Block’s free SnapTax rival, H&R Block Mobile 1040EZ for Smartphones, comes with the same restrictions as SnapTax (no homeowners; no dependents; only wage, interest, and/or unemployment income; less than $100,000 if single or $120,000 if married). And like SnapTax, H&R Block Mobile 1040EZ for Smartphones will use a photo of your W-2 to capture its data and send to the IRS.
Even better, at this writing Block isn’t charging anything for e-filing federal and state returns from 1040EZ for Smartphones. On the other hand, I can find only the iPhone version of the app as yet, though Block’s site promises an Android version.
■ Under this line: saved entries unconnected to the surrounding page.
(** * Employees, managers, sales people and companies

    A shallow embedding of [main.py] and the properties of its four classes.

    Python objects have identity and are shared by reference: the entity that
    a [Company] lists is the very object a [Manager] keeps among its direct
    reports.  The embedding therefore keeps an explicit object store: every
    instance, and every Python [list] created by a constructor, lives at a
    location of a heap, and the methods are state transformers over the heap
    and the standard output.

    Numbers.  The identifier of an employee is a Python [int], modelled by
    [Z].  Salaries, raise amounts, commission rates and sales figures are
    what the docstrings declare them to be, Python [float]s: binary64
    numbers, modelled by the primitive type [float], on which [+], [*] and
    [>] are the IEEE 754 operations (round to nearest, ties to even; a
    comparison with NaN is false) and a literal such as [0.01] is the
    binary64 number nearest to it.  The [int] literals that the code mixes
    with these floats ([0] in [amount > 0], in [sales_achieved = 0] and in
    [total_salary = 0]) are the float zero, to which Python converts them in
    these operations.  A call that passes an [int] where a float is
    documented is modelled by the float of that value: the whole numbers of
    the example at the end of the source ([50000], [10000]) are such floats,
    and on them the operations give what Python gives on the [int]s as long
    as the results stay below 2^53.  The unbounded arithmetic of larger
    [int]s is outside the model. *)

From Stdlib Require Import PrimFloat SpecFloat FloatOps FloatAxioms.
From Stdlib Require Import ZArith QArith String.
From stdpp Require Import base option list gmap strings numbers.

Local Open Scope list_scope.

(** The float literals of the program are decimal, few of them exact in
    binary. *)
#[global] Set Warnings "-inexact-float".

(** ** Locations and objects *)

(** A location is the identity of an object ([id(o)] in Python). *)
Abbreviation loc := positive.

(** The attributes set by [Employee.__init__]. *)
Record fields : Type := Fields {
  employee_id : Z;      (* self.__employee_id, private *)
  name        : string; (* self.name *)
  salary      : float   (* self.salary *)
}.

(** The instances of the four classes, and the list objects they own.  The
    attribute [employees] of a manager or of a company holds a reference to a
    list object, not the list itself. *)
Inductive obj : Type :=
  | Employee (b : fields)
  | Manager (b : fields) (department : string) (employees : loc)
  | SalesPerson (b : fields) (commission_rate sales_achieved : float)
  | Company (cname : string) (employees : loc)
  | PyList (items : list loc).

(** ** Standard output *)

(** One piece of an f-string: literal text, [{x}] for a string or an
    integer, and [{x:.2f}] for a number. *)
Inductive frag : Type :=
  | Lit (s : string)
  | Int (z : Z)
  | Fix2 (q : float).

Abbreviation line := (list frag).

(** ** Program states, exceptions and the monad of methods *)

Record state : Type := State {
  heap   : gmap loc obj;
  stdout : list line
}.

(** [AttributeError]: the object lacks the attribute or method that is
    accessed.  [TypeError]: a call with an argument the method does not
    take.  [ValueError]: [list.remove(x)] when [x] is not in the list.
    [Dangling] has no counterpart in Python, where a reference
    always designates a live object; it makes the lookup of a location
    total. *)
Inductive exn : Type :=
  | AttributeError
  | TypeError
  | ValueError
  | Dangling.

(** A call either returns a value or raises; in both cases the mutations
    performed so far stay in the state. *)
Inductive result (A : Type) : Type :=
  | Ok (a : A) (σ : state)
  | Raised (e : exn) (σ : state).
Arguments Ok {A} a σ.
Arguments Raised {A} e σ.

Definition M (A : Type) : Type := state → result A.

#[global] Instance M_ret : MRet M := λ A a σ, Ok a σ.
#[global] Instance M_bind : MBind M := λ A B f m σ,
  match m σ with
  | Ok a σ' => f a σ'
  | Raised e σ' => Raised e σ'
  end.

Definition raise {A} (e : exn) : M A := λ σ, Raised e σ.

Definition final_state {A} (r : result A) : state :=
  match r with Ok _ σ => σ | Raised _ σ => σ end.

(** ** Primitive accesses *)

Definition deref (l : loc) : M obj := λ σ,
  match heap σ !! l with
  | Some o => Ok o σ
  | None => Raised Dangling σ
  end.

Definition store (l : loc) (o : obj) : M unit := λ σ,
  Ok () (State (<[l := o]> (heap σ)) (stdout σ)).

(** [print(...)] appends one line to the standard output. *)
Definition print (ln : line) : M unit := λ σ,
  Ok () (State (heap σ) (stdout σ ++ [ln])).

(** Object creation: the new object gets an identity no live object has. *)
Definition alloc (o : obj) : M loc := λ σ,
  let l := fresh (dom (heap σ)) in
  Ok l (State (<[l := o]> (heap σ)) (stdout σ)).

(** [isinstance(o, Employee)]. *)
Definition isinstance_Employee (o : obj) : bool :=
  match o with
  | Employee _ | Manager _ _ _ | SalesPerson _ _ _ => true
  | Company _ _ | PyList _ => false
  end.

(** The [Employee] part of an instance of [Employee] or of a subclass. *)
Definition base (o : obj) : option fields :=
  match o with
  | Employee b | Manager b _ _ | SalesPerson b _ _ => Some b
  | Company _ _ | PyList _ => None
  end.

Definition with_base (b : fields) (o : obj) : obj :=
  match o with
  | Employee _ => Employee b
  | Manager _ d es => Manager b d es
  | SalesPerson _ r s => SalesPerson b r s
  | Company _ _ | PyList _ => o
  end.

(** Reading the attributes of [Employee]. *)
Definition get_base (self : loc) : M fields :=
  o ← deref self;
  match base o with
  | Some b => mret b
  | None => raise AttributeError
  end.

(** [self.salary = v]. *)
Definition set_salary (self : loc) (v : float) : M unit :=
  o ← deref self;
  match base o with
  | Some b => store self (with_base (Fields (employee_id b) (name b) v) o)
  | None => raise AttributeError
  end.

(** [o.name], for an object of any of the four classes. *)
Definition get_name (l : loc) : M string :=
  o ← deref l;
  match o with
  | Employee b | Manager b _ _ | SalesPerson b _ _ => mret (name b)
  | Company n _ => mret n
  | PyList _ => raise AttributeError
  end.

(** [a > b]. *)
Definition gt (a b : float) : bool := (b <? a)%float.

(** ** class Employee *)

(** [Employee(employee_id, name, salary)]. *)
Definition new_Employee (i : Z) (n : string) (s : float) : M loc :=
  alloc (Employee (Fields i n s)).

Definition get_employee_id (self : loc) : M Z :=
  b ← get_base self;
  mret (employee_id b).

Definition Employee_display_details (self : loc) : M unit :=
  b ← get_base self;
  print [Lit "ID: "; Int (employee_id b); Lit ", Name: "; Lit (name b);
         Lit ", Salary: $"; Fix2 (salary b)].

Definition Employee_give_raise (self : loc) (amount : float) : M unit :=
  if gt amount 0 then
    b ← get_base self;
    set_salary self (salary b + amount)%float;;
    b' ← get_base self;
    print [Lit "Raise of $"; Fix2 amount; Lit " given to "; Lit (name b');
           Lit ". New salary: $"; Fix2 (salary b')]
  else
    n ← get_name self;
    print [Lit "Invalid raise amount for "; Lit n; Lit "."].

(** ** Python lists *)

Definition get_items (ll : loc) : M (list loc) :=
  o ← deref ll;
  match o with
  | PyList xs => mret xs
  | _ => raise AttributeError
  end.

(** [ll.append(x)]. *)
Definition list_append (ll x : loc) : M unit :=
  xs ← get_items ll;
  store ll (PyList (xs ++ [x])).

(** Objects of these classes define no [__eq__]: two of them are equal
    exactly when they are the same object. *)
Definition contains (x : loc) (xs : list loc) : bool :=
  bool_decide (x ∈ xs).
Arguments contains : simpl never.

(** [x in ll]. *)
Definition list_contains (ll x : loc) : M bool :=
  xs ← get_items ll;
  mret (contains x xs).

(** What [list.remove] leaves: the list without its first item equal to [x]. *)
Fixpoint remove_first (x : loc) (xs : list loc) : list loc :=
  match xs with
  | [] => []
  | y :: ys => if decide (y = x) then ys else y :: remove_first x ys
  end.

(** [ll.remove(x)]. *)
Definition list_remove (ll x : loc) : M unit :=
  xs ← get_items ll;
  if contains x xs then store ll (PyList (remove_first x xs))
  else raise ValueError.

(** [for x in xs: body(x)].  No loop body of this program changes the list
    it iterates over, so the loop runs over the items read at its start. *)
Fixpoint for_each (xs : list loc) (body : loc → M unit) : M unit :=
  match xs with
  | [] => mret ()
  | x :: xs' => body x;; for_each xs' body
  end.

(** [self.employees], an attribute of managers and of companies. *)
Definition get_employees (self : loc) : M loc :=
  o ← deref self;
  match o with
  | Manager _ _ ll | Company _ ll => mret ll
  | _ => raise AttributeError
  end.

(** ** class SalesPerson(Employee) *)

Definition new_SalesPerson (i : Z) (n : string) (s r : float) : M loc :=
  alloc (SalesPerson (Fields i n s) r 0%float).

Definition get_commission_rate (self : loc) : M float :=
  o ← deref self;
  match o with
  | SalesPerson _ r _ => mret r
  | _ => raise AttributeError
  end.

Definition get_sales_achieved (self : loc) : M float :=
  o ← deref self;
  match o with
  | SalesPerson _ _ s => mret s
  | _ => raise AttributeError
  end.

(** [self.commission_rate = v]. *)
Definition set_commission_rate (self : loc) (v : float) : M unit :=
  o ← deref self;
  match o with
  | SalesPerson b _ s => store self (SalesPerson b v s)
  | _ => raise AttributeError
  end.

Definition calculate_commission (self : loc) : M float :=
  r ← get_commission_rate self;
  s ← get_sales_achieved self;
  mret (r * s)%float.

Definition SalesPerson_display_details (self : loc) : M unit :=
  Employee_display_details self;;
  r ← get_commission_rate self;
  s ← get_sales_achieved self;
  print [Lit "Commission Rate: "; Fix2 r; Lit ", Sales Achieved: $"; Fix2 s].

Definition SalesPerson_give_raise (self : loc) (amount : float) : M unit :=
  Employee_give_raise self amount;;
  r ← get_commission_rate self;
  set_commission_rate self (r + 0.01)%float;;
  r' ← get_commission_rate self;
  print [Lit "Commission rate increased to: "; Fix2 r'].

(** ** class Manager(Employee) *)

Definition new_Manager (i : Z) (n : string) (s : float) (d : string) : M loc :=
  ll ← alloc (PyList []);
  alloc (Manager (Fields i n s) d ll).

Definition get_department (self : loc) : M string :=
  o ← deref self;
  match o with
  | Manager _ d _ => mret d
  | _ => raise AttributeError
  end.

Definition Manager_add_employee (self employee : loc) : M unit :=
  o ← deref employee;
  if isinstance_Employee o then
    ll ← get_employees self;
    list_append ll employee;;
    en ← get_name employee;
    sn ← get_name self;
    print [Lit en; Lit " added to "; Lit sn; Lit "'s direct reports."]
  else
    sn ← get_name self;
    print [Lit "Invalid employee object. Cannot add to "; Lit sn;
           Lit "'s reports."].

Definition Manager_remove_employee (self employee : loc) : M unit :=
  ll ← get_employees self;
  present ← list_contains ll employee;
  if (present : bool) then
    ll ← get_employees self;
    list_remove ll employee;;
    en ← get_name employee;
    sn ← get_name self;
    print [Lit en; Lit " removed from "; Lit sn; Lit "'s direct reports."]
  else
    en ← get_name employee;
    sn ← get_name self;
    print [Lit en; Lit " is not a direct report of "; Lit sn; Lit "."].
Block also offers the free, generically titled H&R Block Mobile App (for both iOS and Android 2.1 or later), whose modest features include a tax estimator, a Block office locator, an appointment scheduler, a glossary of tax terms, and a database of general tax information.
TaxAct, too, has developed a free tax utility for the iPhone and for Android (2.1 or later) devices. Among the features of TaxAct Central are a refund status checker, tax tips from expert J. K. Lasser, a tax calendar, and a checklist to help you assemble tax documents. TaxAct says that its Web-based software is compatible with the Safari browser on iOS devices.
The IRS itself introduced a mobile app (for iOS and for Android 2.0.1 or later) last year. IRS2Go lets you check the status of a tax refund, sign up for tax tips, and monitor IRS Twitter feeds. The agency has updated the app for 2011 returns.
A search of the iTunes App Store and Android Market using the keyword “tax” brings up a smattering of other income tax utilities, but none of these seem more useful than the brand-name offerings (and you have to pay for some of them). It will be interesting to see whether those results change in the next couple of years.